[Collected data]
------------------------------------------------------------------------

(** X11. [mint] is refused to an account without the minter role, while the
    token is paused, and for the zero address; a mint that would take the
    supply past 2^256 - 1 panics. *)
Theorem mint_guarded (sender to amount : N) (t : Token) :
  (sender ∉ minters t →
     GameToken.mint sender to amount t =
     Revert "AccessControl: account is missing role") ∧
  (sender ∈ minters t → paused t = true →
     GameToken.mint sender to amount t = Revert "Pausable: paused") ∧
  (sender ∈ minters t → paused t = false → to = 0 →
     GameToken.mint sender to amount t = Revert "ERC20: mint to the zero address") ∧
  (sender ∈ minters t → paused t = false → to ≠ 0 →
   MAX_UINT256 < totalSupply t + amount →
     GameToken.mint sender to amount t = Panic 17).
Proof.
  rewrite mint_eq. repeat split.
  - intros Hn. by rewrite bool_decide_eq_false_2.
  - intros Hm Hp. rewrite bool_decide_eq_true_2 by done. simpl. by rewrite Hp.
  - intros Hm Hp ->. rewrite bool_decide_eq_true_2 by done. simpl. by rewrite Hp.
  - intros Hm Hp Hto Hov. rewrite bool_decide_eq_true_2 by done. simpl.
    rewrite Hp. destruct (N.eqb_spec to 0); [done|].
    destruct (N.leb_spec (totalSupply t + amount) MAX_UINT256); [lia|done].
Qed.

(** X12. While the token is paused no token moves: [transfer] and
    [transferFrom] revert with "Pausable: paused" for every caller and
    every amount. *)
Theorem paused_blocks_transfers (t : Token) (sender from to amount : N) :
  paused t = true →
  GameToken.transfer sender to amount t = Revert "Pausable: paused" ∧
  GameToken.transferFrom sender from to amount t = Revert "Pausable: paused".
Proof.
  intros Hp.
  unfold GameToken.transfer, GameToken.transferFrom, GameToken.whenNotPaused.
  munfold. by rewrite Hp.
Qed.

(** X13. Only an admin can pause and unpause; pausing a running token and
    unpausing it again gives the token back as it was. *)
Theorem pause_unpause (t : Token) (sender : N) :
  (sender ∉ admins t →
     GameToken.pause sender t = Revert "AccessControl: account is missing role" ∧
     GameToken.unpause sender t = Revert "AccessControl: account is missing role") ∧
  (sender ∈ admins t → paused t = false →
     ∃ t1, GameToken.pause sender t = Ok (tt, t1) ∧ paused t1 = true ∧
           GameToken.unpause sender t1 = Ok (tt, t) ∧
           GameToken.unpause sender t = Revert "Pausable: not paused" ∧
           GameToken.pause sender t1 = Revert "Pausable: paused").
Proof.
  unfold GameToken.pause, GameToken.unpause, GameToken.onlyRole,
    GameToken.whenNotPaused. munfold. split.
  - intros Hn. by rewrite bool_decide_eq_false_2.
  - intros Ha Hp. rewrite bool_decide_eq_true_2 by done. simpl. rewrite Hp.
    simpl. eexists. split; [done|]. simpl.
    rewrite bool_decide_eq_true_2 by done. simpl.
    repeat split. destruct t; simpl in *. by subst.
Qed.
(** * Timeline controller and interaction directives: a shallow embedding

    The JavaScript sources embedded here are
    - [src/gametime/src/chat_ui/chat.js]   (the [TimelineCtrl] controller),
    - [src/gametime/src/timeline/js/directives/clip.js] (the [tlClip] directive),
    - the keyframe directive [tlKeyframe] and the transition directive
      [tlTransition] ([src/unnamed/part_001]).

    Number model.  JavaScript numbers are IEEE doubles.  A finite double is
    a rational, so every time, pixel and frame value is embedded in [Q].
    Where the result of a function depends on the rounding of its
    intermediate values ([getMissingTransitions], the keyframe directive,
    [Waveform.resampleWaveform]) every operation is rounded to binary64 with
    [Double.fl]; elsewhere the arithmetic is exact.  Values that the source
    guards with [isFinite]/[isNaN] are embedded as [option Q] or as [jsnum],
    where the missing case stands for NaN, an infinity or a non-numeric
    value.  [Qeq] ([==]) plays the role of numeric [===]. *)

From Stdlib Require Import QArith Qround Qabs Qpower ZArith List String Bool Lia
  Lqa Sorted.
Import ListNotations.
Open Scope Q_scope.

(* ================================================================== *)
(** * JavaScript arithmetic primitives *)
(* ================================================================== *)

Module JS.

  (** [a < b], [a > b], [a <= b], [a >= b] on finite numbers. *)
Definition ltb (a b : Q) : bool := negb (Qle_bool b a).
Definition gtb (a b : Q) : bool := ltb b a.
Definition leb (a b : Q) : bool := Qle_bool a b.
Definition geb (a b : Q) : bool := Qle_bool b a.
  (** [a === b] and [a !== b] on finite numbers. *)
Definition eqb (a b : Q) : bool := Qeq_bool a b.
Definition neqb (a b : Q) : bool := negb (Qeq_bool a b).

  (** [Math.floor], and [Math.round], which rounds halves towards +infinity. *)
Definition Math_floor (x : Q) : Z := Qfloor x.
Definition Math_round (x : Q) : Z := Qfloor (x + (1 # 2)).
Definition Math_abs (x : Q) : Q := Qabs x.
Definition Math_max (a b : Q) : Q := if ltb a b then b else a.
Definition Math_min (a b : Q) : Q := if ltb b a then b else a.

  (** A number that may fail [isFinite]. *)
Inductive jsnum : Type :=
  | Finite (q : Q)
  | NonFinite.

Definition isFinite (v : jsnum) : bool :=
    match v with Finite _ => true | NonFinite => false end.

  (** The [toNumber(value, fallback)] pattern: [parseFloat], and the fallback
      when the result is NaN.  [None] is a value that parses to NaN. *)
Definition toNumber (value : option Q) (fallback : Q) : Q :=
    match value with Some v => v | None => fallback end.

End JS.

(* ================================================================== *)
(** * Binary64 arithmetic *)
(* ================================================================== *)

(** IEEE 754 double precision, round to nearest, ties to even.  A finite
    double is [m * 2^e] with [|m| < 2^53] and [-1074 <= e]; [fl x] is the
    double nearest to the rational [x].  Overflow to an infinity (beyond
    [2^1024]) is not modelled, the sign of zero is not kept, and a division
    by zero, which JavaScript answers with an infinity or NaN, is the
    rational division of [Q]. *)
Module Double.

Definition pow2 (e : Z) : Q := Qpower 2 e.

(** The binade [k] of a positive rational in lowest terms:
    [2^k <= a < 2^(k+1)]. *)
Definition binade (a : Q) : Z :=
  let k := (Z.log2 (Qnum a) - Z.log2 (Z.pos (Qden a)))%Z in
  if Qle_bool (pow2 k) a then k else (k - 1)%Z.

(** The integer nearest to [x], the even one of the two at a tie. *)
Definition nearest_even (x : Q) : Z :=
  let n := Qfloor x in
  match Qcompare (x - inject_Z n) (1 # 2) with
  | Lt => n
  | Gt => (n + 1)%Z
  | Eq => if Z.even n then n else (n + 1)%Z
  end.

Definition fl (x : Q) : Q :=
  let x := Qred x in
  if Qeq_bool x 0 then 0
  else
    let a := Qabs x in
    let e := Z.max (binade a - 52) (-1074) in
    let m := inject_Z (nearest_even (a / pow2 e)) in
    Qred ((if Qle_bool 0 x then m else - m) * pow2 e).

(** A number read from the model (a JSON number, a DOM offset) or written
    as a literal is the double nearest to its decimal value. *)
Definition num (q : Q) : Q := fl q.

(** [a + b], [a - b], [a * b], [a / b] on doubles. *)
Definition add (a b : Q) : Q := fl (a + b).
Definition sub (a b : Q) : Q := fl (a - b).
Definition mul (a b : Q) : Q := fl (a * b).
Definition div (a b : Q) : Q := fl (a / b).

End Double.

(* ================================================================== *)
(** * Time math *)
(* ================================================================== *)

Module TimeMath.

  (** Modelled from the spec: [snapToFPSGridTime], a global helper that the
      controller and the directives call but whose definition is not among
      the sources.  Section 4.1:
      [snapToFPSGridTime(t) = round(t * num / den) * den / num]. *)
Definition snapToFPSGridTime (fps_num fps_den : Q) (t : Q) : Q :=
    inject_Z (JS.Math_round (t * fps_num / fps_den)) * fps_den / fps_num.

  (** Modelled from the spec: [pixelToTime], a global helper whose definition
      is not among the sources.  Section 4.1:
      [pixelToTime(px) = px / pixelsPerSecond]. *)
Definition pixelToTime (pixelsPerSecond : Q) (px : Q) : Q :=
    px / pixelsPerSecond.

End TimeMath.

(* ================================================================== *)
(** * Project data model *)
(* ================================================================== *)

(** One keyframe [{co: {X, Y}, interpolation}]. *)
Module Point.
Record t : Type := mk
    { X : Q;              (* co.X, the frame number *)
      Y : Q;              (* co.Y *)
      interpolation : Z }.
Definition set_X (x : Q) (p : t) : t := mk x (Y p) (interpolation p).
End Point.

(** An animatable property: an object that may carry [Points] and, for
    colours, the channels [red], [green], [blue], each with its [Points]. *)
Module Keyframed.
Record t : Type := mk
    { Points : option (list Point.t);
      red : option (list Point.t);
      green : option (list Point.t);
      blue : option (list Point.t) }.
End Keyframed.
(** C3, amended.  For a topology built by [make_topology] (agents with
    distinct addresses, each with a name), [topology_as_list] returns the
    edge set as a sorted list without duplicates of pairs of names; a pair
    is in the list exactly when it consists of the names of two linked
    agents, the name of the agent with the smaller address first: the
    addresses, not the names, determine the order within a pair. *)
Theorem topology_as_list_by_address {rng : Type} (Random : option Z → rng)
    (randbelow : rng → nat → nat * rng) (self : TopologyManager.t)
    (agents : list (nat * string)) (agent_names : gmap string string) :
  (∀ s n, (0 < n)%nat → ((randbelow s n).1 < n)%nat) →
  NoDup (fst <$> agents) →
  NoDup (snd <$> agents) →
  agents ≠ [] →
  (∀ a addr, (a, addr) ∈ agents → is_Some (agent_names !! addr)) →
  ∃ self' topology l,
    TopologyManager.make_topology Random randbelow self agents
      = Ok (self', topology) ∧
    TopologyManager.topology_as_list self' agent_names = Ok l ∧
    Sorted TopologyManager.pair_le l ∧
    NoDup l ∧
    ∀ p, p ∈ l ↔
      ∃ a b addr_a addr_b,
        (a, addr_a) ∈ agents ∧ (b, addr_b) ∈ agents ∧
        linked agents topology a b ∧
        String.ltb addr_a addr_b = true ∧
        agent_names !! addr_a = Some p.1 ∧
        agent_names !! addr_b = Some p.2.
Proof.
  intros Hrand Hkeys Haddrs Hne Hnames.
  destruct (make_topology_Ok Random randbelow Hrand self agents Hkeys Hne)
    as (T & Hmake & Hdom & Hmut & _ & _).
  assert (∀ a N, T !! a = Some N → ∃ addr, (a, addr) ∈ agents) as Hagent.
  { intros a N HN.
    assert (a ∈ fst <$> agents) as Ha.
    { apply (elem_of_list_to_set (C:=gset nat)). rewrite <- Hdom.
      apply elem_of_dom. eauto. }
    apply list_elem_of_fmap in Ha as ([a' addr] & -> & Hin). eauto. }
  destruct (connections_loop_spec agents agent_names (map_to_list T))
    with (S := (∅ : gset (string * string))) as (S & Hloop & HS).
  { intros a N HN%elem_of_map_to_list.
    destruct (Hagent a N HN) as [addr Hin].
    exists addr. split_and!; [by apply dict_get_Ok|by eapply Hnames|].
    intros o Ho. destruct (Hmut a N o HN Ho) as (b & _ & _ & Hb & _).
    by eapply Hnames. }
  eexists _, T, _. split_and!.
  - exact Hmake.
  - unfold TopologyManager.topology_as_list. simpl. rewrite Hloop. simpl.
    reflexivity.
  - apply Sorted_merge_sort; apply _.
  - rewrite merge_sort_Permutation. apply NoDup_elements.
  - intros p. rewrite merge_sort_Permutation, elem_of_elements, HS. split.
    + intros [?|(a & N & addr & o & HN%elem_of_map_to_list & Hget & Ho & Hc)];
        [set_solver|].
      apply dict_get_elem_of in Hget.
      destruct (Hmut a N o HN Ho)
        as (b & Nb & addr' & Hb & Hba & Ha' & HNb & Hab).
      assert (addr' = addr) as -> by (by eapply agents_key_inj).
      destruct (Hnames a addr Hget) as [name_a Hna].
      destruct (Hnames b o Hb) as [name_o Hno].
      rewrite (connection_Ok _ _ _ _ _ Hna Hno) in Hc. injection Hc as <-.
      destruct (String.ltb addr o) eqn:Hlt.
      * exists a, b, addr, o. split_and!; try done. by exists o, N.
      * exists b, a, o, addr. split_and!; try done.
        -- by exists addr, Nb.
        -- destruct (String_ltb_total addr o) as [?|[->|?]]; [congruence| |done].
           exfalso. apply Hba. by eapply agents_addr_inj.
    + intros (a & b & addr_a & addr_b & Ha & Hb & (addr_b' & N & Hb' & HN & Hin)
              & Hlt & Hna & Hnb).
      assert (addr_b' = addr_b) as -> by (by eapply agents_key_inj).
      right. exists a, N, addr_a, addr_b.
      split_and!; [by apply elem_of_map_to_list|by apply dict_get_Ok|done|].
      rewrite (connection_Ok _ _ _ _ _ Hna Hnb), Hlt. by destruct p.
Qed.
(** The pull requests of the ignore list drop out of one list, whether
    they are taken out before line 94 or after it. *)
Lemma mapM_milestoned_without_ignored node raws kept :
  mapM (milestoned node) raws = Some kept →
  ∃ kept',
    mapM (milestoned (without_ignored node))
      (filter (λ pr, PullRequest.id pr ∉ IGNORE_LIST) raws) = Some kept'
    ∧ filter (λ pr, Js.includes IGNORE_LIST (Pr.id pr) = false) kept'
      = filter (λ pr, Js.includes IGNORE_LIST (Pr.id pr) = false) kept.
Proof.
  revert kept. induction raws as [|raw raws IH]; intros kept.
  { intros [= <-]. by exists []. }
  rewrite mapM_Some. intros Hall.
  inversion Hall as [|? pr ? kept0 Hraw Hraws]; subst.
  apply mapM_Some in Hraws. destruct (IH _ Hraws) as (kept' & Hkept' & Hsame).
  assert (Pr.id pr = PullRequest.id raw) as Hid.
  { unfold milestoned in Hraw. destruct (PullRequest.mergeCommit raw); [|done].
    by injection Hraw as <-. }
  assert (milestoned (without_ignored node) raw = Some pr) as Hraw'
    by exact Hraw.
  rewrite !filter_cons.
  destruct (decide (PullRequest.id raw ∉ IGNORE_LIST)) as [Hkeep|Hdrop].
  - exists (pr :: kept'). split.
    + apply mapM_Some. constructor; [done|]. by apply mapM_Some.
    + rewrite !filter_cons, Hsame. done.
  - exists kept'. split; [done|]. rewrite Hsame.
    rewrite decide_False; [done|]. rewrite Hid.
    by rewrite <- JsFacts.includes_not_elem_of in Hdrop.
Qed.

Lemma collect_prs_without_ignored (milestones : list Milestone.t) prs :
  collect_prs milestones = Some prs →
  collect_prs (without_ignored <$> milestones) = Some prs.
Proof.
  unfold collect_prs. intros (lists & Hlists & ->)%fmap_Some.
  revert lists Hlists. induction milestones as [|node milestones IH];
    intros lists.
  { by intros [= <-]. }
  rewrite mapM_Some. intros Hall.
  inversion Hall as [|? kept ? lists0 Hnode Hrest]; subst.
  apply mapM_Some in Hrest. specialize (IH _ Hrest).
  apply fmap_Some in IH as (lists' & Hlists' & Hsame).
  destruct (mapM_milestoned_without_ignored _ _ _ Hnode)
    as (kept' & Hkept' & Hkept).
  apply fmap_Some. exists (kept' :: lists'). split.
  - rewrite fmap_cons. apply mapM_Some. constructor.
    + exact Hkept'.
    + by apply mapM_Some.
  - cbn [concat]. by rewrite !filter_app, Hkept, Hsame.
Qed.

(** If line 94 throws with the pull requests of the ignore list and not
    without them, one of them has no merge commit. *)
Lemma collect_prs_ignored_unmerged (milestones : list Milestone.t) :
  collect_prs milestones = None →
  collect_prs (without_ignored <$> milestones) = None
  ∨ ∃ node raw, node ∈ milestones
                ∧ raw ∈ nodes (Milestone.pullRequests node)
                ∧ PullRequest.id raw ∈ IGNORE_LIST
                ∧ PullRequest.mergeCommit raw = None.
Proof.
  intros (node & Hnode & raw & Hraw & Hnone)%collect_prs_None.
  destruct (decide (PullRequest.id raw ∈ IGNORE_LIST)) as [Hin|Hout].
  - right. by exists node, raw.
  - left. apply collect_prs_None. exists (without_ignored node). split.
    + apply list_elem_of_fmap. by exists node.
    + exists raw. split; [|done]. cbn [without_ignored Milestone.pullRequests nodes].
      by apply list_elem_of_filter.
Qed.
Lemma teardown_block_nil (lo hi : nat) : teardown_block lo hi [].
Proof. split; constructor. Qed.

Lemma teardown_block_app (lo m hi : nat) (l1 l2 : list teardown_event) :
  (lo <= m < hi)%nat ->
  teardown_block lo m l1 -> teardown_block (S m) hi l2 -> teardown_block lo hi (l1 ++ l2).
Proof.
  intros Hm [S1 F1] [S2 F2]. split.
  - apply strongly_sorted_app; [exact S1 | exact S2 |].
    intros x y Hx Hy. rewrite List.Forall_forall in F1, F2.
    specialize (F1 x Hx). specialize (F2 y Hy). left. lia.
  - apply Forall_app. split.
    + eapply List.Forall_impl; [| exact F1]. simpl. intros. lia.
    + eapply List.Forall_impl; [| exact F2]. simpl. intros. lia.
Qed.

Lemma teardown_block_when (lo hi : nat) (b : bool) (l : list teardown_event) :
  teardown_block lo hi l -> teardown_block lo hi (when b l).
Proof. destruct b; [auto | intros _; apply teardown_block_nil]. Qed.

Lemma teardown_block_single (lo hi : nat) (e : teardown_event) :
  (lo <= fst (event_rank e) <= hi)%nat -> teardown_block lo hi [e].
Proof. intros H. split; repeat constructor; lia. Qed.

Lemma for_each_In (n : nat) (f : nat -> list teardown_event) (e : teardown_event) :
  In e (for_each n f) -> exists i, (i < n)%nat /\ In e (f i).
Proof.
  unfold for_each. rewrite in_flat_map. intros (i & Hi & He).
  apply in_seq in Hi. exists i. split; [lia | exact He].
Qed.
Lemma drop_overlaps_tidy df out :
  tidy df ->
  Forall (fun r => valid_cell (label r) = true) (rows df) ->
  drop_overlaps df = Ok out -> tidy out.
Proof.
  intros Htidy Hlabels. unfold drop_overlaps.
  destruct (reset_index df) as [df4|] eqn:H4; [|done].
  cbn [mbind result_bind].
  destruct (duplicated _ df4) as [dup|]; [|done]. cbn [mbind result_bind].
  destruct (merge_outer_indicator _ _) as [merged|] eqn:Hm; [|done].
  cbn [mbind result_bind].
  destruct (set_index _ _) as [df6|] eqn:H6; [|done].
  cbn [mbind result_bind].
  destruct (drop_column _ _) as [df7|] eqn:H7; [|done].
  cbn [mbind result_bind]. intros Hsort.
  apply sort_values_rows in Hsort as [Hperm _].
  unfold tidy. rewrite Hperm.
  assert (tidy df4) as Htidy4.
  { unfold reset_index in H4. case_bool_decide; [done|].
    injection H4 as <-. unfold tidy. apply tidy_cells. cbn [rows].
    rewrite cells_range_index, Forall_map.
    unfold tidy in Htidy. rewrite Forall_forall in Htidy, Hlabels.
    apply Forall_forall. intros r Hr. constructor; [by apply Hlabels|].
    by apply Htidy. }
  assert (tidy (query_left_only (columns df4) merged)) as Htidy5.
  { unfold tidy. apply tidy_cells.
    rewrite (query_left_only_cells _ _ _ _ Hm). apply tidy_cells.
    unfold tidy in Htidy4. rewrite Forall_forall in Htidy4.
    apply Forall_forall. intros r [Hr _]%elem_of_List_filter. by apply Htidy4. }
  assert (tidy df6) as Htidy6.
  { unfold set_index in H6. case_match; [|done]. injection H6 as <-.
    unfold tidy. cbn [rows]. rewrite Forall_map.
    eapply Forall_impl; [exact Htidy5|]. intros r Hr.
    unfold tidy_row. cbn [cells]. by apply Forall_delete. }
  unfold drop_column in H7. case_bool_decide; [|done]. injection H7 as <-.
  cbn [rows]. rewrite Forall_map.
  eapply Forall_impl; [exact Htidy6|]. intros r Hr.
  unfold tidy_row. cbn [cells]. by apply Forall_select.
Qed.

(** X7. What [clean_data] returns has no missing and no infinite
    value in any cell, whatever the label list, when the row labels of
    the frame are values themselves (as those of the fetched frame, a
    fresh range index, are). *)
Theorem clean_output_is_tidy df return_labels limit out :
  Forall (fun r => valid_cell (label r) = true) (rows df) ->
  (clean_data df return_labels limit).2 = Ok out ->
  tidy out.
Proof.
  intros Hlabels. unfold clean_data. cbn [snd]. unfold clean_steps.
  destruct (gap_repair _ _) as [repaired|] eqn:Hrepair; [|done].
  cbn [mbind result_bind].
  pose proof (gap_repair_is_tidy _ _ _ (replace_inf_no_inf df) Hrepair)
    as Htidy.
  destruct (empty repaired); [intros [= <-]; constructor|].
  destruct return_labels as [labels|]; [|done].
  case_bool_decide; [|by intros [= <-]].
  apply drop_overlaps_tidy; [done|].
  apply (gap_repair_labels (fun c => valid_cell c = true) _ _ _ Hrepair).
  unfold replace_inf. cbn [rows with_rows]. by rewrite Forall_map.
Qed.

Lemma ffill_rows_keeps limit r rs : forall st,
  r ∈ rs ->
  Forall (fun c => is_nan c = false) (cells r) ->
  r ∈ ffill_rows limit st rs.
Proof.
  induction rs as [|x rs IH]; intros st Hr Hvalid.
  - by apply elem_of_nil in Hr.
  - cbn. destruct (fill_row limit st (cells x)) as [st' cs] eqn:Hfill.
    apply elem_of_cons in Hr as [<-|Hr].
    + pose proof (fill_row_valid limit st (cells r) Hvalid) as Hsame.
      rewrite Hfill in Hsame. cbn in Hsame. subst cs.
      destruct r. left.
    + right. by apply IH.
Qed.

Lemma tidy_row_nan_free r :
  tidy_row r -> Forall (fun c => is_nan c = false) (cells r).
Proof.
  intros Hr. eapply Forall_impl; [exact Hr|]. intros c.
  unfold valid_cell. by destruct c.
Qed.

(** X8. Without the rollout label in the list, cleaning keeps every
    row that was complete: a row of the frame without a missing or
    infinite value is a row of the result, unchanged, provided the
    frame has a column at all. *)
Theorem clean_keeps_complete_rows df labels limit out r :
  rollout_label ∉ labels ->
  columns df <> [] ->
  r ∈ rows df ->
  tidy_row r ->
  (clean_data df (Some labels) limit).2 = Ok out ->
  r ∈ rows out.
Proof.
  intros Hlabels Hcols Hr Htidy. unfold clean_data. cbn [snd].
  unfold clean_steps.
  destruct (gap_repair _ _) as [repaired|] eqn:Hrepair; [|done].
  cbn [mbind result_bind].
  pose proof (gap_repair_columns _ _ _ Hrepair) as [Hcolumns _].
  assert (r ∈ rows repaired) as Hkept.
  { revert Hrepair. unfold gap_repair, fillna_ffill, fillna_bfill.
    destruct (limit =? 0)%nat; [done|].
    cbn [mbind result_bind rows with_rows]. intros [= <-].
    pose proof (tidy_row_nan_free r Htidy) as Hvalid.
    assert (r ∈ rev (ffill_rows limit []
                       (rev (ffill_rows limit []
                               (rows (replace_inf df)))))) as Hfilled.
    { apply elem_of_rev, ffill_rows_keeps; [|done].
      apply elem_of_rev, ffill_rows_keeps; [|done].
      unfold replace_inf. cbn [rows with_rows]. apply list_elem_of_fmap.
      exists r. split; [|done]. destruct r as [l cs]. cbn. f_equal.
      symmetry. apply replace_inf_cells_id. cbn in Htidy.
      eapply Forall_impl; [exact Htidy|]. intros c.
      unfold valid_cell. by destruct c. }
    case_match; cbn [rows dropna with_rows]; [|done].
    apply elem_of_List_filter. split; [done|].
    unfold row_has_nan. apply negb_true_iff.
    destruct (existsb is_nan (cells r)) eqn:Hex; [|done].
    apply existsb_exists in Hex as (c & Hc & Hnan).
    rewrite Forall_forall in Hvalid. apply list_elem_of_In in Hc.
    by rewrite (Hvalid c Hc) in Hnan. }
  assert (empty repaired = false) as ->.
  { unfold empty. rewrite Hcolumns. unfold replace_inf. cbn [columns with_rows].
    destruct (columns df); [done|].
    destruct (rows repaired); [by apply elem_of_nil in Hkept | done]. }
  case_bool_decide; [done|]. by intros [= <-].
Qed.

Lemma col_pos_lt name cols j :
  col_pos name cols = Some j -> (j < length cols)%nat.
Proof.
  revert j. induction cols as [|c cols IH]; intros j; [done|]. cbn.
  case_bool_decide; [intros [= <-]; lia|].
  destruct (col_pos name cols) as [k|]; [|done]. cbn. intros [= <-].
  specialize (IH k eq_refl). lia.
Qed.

------------------------------------------------------------------------

* Exercise requirements *
From the data above, copy each line with the string "Section" in it.

* Solution *
      the sources.  Section 4.1:
      is not among the sources.  Section 4.1:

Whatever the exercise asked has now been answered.